# [Recorded data]
(** Changing position [rep] only. *)
Lemma indep_inv_change b type rtl lo hi out out2 rep out' out2' :
  indep_inv b type rtl lo hi out out2 -> lo <= rep < hi ->
  outside rep (rep + 1) out out' -> opt_outside rep (rep + 1) out2 out2' ->
  slot b type rtl out' out2' rep -> distinct out' lo hi ->
  indep_inv b type rtl lo hi out' out2'.
Proof.
  intros [Hl Hl2 Hs _] Hrep Ho Ho2 Hslot Hd. split; [| | | done].
  - destruct Ho as [Hlen _]. unfold zlen in *. lia.
  - destruct out2, out2'; try done. destruct Ho2 as [Hlen _]. unfold zlen in *. lia.
  - intros i Hi. destruct (decide (i = rep)) as [-> |]; [done |].
    destruct (Hs i Hi) as (v' & Hv & Hcase & Hleaf). exists v'.
    split; [by rewrite (proj2 Ho) by lia |]. split; [done |]. intros Hr.
    destruct (Hleaf Hr) as (o2 & v2 & -> & Hv2 & H1 & H2). destruct out2' as [o2' |]; [| done].
    exists o2', v2. split; [done |]. split; [| done]. rewrite (proj2 Ho2) by lia. done.
Qed.

Lemma distinct_insert out lo hi rep v :
  distinct out lo hi -> lo <= rep < hi -> 0 <= lo -> hi <= zlen out ->
  (hole v \/ forall i, lo <= i < hi -> out !! Z.to_nat i <> Some v) ->
  distinct (<[Z.to_nat rep := v]> out) lo hi.
Proof.
  intros Hd Hrep Hlo Hhi Hfresh.
  assert (Hlt : (Z.to_nat rep < length out)%nat) by (unfold zlen in Hhi; lia).
  intros i j u Hi Hj Hne Hu Hu'. destruct (decide (i = rep)) as [-> |].
  - rewrite list_lookup_insert_eq in Hu by done. injection Hu as <-.
    rewrite list_lookup_insert_ne in Hu' by lia. destruct Hfresh as [| Hfr]; [done |]. by destruct (Hfr j Hj).
  - rewrite list_lookup_insert_ne in Hu by lia. destruct (decide (j = rep)) as [-> |].
    + rewrite list_lookup_insert_eq in Hu' by done. injection Hu' as <-.
      destruct Hfresh as [| Hfr]; [done |]. by destruct (Hfr i Hi).
    + rewrite list_lookup_insert_ne in Hu' by lia. by eapply (Hd i j).
Qed.

Lemma wr_opt_Ok out2 rep v hi :
  match out2 with None => True | Some o2 => hi <= zlen o2 end -> 0 <= rep < hi ->
  exists out2', wr_opt out2 rep v = Ok out2' /\ opt_outside rep (rep + 1) out2 out2' /\
    (forall o2, out2 = Some o2 -> exists o2', out2' = Some o2' /\ o2' !! Z.to_nat rep = Some v).
Proof.
  intros Hl Hrep. unfold wr_opt. destruct out2 as [o2 |]; [| by exists None].
  assert (Hw : wr o2 rep v = Ok (<[Z.to_nat rep := v]> o2)) by (apply wr_Ok; split; [lia | done]).
  rewrite Hw. eexists. split; [reflexivity |]. split; [apply outside_insert; lia |].
  intros ? [= <-]. eexists. split; [reflexivity |]. apply list_lookup_insert_eq. unfold zlen in Hl. lia.
Qed.

(** What the recursive call for a leaf promises. *)
Definition indep_rec_ok (numrep rt : Z) (rec : indep_fun) : Prop :=
  forall leaf o2 rep r, is_bucket m leaf -> 0 <= rep < zlen o2 -> zlen o2 < 2 ^ 31 ->
    runs m (fun cw => rec leaf 1 numrep 0 o2 rep rt 0 false None r cw)
      (fun '(o2', _) => outside rep (rep + 1) o2 o2' /\
         exists v, o2' !! Z.to_nat rep = Some v /\ (v = CRUSH_ITEM_NONE \/ good leaf 0 v)).

(** The leaf block, for an item of the requested type. *)
Lemma indep_leaf_runs rec b item r numrep rt rep o2 :
  indep_rec_ok numrep rt rec -> is_bucket m b -> item ∈ b_live b ->
  0 <= rep < zlen o2 -> zlen o2 < 2 ^ 31 ->
  runs m (fun cw => indep_leaf m rec item r numrep rt rep (Some o2) cw)
    (fun '(noleaf, out2') => exists o2' v2, out2' = Some o2' /\ outside rep (rep + 1) o2 o2' /\
       o2' !! Z.to_nat rep = Some v2 /\
       (noleaf = true -> hole v2) /\ (noleaf = false -> leaf_in item v2)).
Proof.
  intros Hrec Hb Hin Hrep Hsmall. unfold indep_leaf, leaf_in. destruct (Z.ltb_spec item 0) as [Hneg | Hnn].
  - destruct (map_ok_child m rank b item Hm Hb Hin Hneg) as (c & Hd & Hcb & _).
    eapply runs_pure; [exact Hd |]. eapply runs_bind; [by apply Hrec |].
    intros [o2' none] (Ho & v & Hv & Hcase).
    eapply runs_pure; [apply rd_Ok; split; [lia | exact Hv] |]. apply runs_ret.
    exists o2', v. split; [done |]. split; [done |]. split; [done |]. split.
    + intros. bool_hyps. by right.
    + intros. bool_hyps. destruct Hcase as [| Hg]; [done |]. by exists c.
  - destruct (wr_opt_Ok (Some o2) rep item (zlen o2)) as (out2' & Hw & Ho & Hat); [cbn; lia | lia |].
    eapply runs_pure; [exact Hw |]. apply runs_ret.
    destruct (Hat o2 eq_refl) as (o2' & -> & Hv). exists o2', item. done.
Qed.

Lemma indep_r_Ok in_ numrep rep parent_r ftotal :
  0 < numrep < 2 ^ 31 -> exists r, indep_r in_ numrep rep parent_r ftotal = Ok r.
Proof.
  intros Hn. unfold indep_r. cbv zeta. rewrite u32_id by (unfold is_u32; lia).
  destruct (b_alg in_ =? CRUSH_BUCKET_UNIFORM); cbn [mbind res_bind mret res_ret]; [| eauto].
  destruct (Z.eqb_spec numrep 0); [lia |]. case_match; cbn; eauto.
Qed.

Definition descend_post (b : crush_bucket) (type : Z) (rtl : bool) (lo hi rep : Z)
    (out : list Z) (out2 : option (list Z)) (res : list Z * option (list Z) * Z) : Prop :=
  let '(out', out2', _) := res in
  indep_inv b type rtl lo hi out' out2' /\
  outside rep (rep + 1) out out' /\ opt_outside rep (rep + 1) out2 out2'.

(** Writing [CRUSH_ITEM_NONE] at [rep]. *)
Lemma indep_none_ok b type rtl lo hi rep out out2 :
  indep_inv b type rtl lo hi out out2 -> lo <= rep < hi ->
  exists out2', wr_opt out2 rep CRUSH_ITEM_NONE = Ok out2' /\
    wr out rep CRUSH_ITEM_NONE = Ok (<[Z.to_nat rep := CRUSH_ITEM_NONE]> out) /\
    forall l, descend_post b type rtl lo hi rep out out2
      (<[Z.to_nat rep := CRUSH_ITEM_NONE]> out, out2', l).
Proof.
  intros Hinv Hrep. destruct (inv_len _ _ _ _ _ _ _ Hinv) as [Hlo Hhi].
  pose proof (inv_len2 _ _ _ _ _ _ _ Hinv) as Hl2.
  destruct (wr_opt_Ok out2 rep CRUSH_ITEM_NONE hi) as (out2' & Hw & Ho & Hat);
    [by destruct out2 | lia |].
  exists out2'. split; [done |]. split; [apply wr_Ok; split; [lia | done] |]. intros l.
  split; [| split; [apply outside_insert; lia | done]].
  eapply indep_inv_change; [done | done | apply outside_insert; lia | done | |].
  - exists CRUSH_ITEM_NONE. split; [apply list_lookup_insert_eq; unfold zlen in Hhi; lia |].
    split; [left; by right |]. intros Hr. destruct out2 as [o2 |]; [| by rewrite Hl2 in Hr].
    destruct (Hat o2 eq_refl) as (o2' & -> & Hv). exists o2', CRUSH_ITEM_NONE. split; [done |].
    split; [done |]. split; [intros; left; by right |]. intros Hn. destruct Hn. by right.
  - apply distinct_insert; try done; [apply Hinv | left; by right].
Qed.

(** Recording an item that passed all tests. *)
Lemma indep_place_ok b type rtl lo hi rep out out2 out2' item :
  indep_inv b type rtl lo hi out out2 -> lo <= rep < hi ->
  good b type item -> item ∉ take (Z.to_nat (hi - lo)) (drop (Z.to_nat lo) out) ->
  opt_outside rep (rep + 1) out2 out2' ->
  (rtl = true -> exists o2 v2, out2' = Some o2 /\ o2 !! Z.to_nat rep = Some v2 /\ leaf_in item v2) ->
  wr out rep item = Ok (<[Z.to_nat rep := item]> out) /\
  forall l, descend_post b type rtl lo hi rep out out2 (<[Z.to_nat rep := item]> out, out2', l).
Proof.
  intros Hinv Hrep Hg Hni Ho Hleaf. destruct (inv_len _ _ _ _ _ _ _ Hinv) as [Hlo Hhi].
  split; [apply wr_Ok; split; [lia | done] |]. intros l.
  split; [| split; [apply outside_insert; lia | done]].
  eapply indep_inv_change; [done | done | apply outside_insert; lia | done | |].
  - exists item. split; [apply list_lookup_insert_eq; unfold zlen in Hhi; lia |].
    split; [by right |]. intros Hr. destruct (Hleaf Hr) as (o2 & v2 & -> & Hv2 & Hl).
    exists o2, v2. split; [done |]. split; [done |]. split; [| done].
    intros Hh. by destruct (good_not_hole _ _ _ Hg).
  - apply distinct_insert; try done; [apply Hinv |]. right. intros i Hi Heq. apply Hni.
    apply list_elem_of_lookup_2 with (Z.to_nat (i - lo)). rewrite lookup_take_lt by lia.
    rewrite lookup_drop. by replace (Z.to_nat lo + Z.to_nat (i - lo))%nat with (Z.to_nat i) by lia.
Qed.

Lemma indep_leaf_keep b type rtl lo hi rep out out2 out2' l :
  indep_inv b type rtl lo hi out out2 -> lo <= rep < hi ->
  out !! Z.to_nat rep = Some CRUSH_ITEM_UNDEF -> opt_outside rep (rep + 1) out2 out2' ->
  (rtl = true -> exists o2 v2, out2' = Some o2 /\ o2 !! Z.to_nat rep = Some v2 /\ stale b type v2) ->
  descend_post b type rtl lo hi rep out out2 (out, out2', l).
Proof.
  intros Hinv Hrep Hun Ho Hleaf. split; [| split; [apply outside_refl | done]].
  eapply indep_inv_change; [done | done | apply outside_refl | done | | apply Hinv].
  exists CRUSH_ITEM_UNDEF. split; [done |]. split; [left; by left |]. intros Hr.
  destruct (Hleaf Hr) as (o2 & v2 & -> & Hv2 & Hl). exists o2, v2. split; [done |]. split; [done |].
  split; [auto |]. intros Hn. destruct Hn. by left.
Qed.

Lemma descend_post_same b type rtl lo hi rep out out2 l :
  indep_inv b type rtl lo hi out out2 -> descend_post b type rtl lo hi rep out out2 (out, out2, l).
Proof. intros. split; [done |]. split; [apply outside_refl | apply opt_outside_refl]. Qed.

# [Exercise]
The lines to extract from the data above begin with the line containing "exists o2, v2. split; [done |]. split; [done |]. split;" and end with the line containing "exists CRUSH_ITEM_UNDEF. split;". Extract them exactly, including both.

# [Answer section]
    exists o2, v2. split; [done |]. split; [done |]. split; [| done].
    intros Hh. by destruct (good_not_hole _ _ _ Hg).
  - apply distinct_insert; try done; [apply Hinv |]. right. intros i Hi Heq. apply Hni.
    apply list_elem_of_lookup_2 with (Z.to_nat (i - lo)). rewrite lookup_take_lt by lia.
    rewrite lookup_drop. by replace (Z.to_nat lo + Z.to_nat (i - lo))%nat with (Z.to_nat i) by lia.
Qed.

Lemma indep_leaf_keep b type rtl lo hi rep out out2 out2' l :
  indep_inv b type rtl lo hi out out2 -> lo <= rep < hi ->
  out !! Z.to_nat rep = Some CRUSH_ITEM_UNDEF -> opt_outside rep (rep + 1) out2 out2' ->
  (rtl = true -> exists o2 v2, out2' = Some o2 /\ o2 !! Z.to_nat rep = Some v2 /\ stale b type v2) ->
  descend_post b type rtl lo hi rep out out2 (out, out2', l).
Proof.
  intros Hinv Hrep Hun Ho Hleaf. split; [| split; [apply outside_refl | done]].
  eapply indep_inv_change; [done | done | apply outside_refl | done | | apply Hinv].
  exists CRUSH_ITEM_UNDEF. split; [done |]. split; [left; by left |]. intros Hr.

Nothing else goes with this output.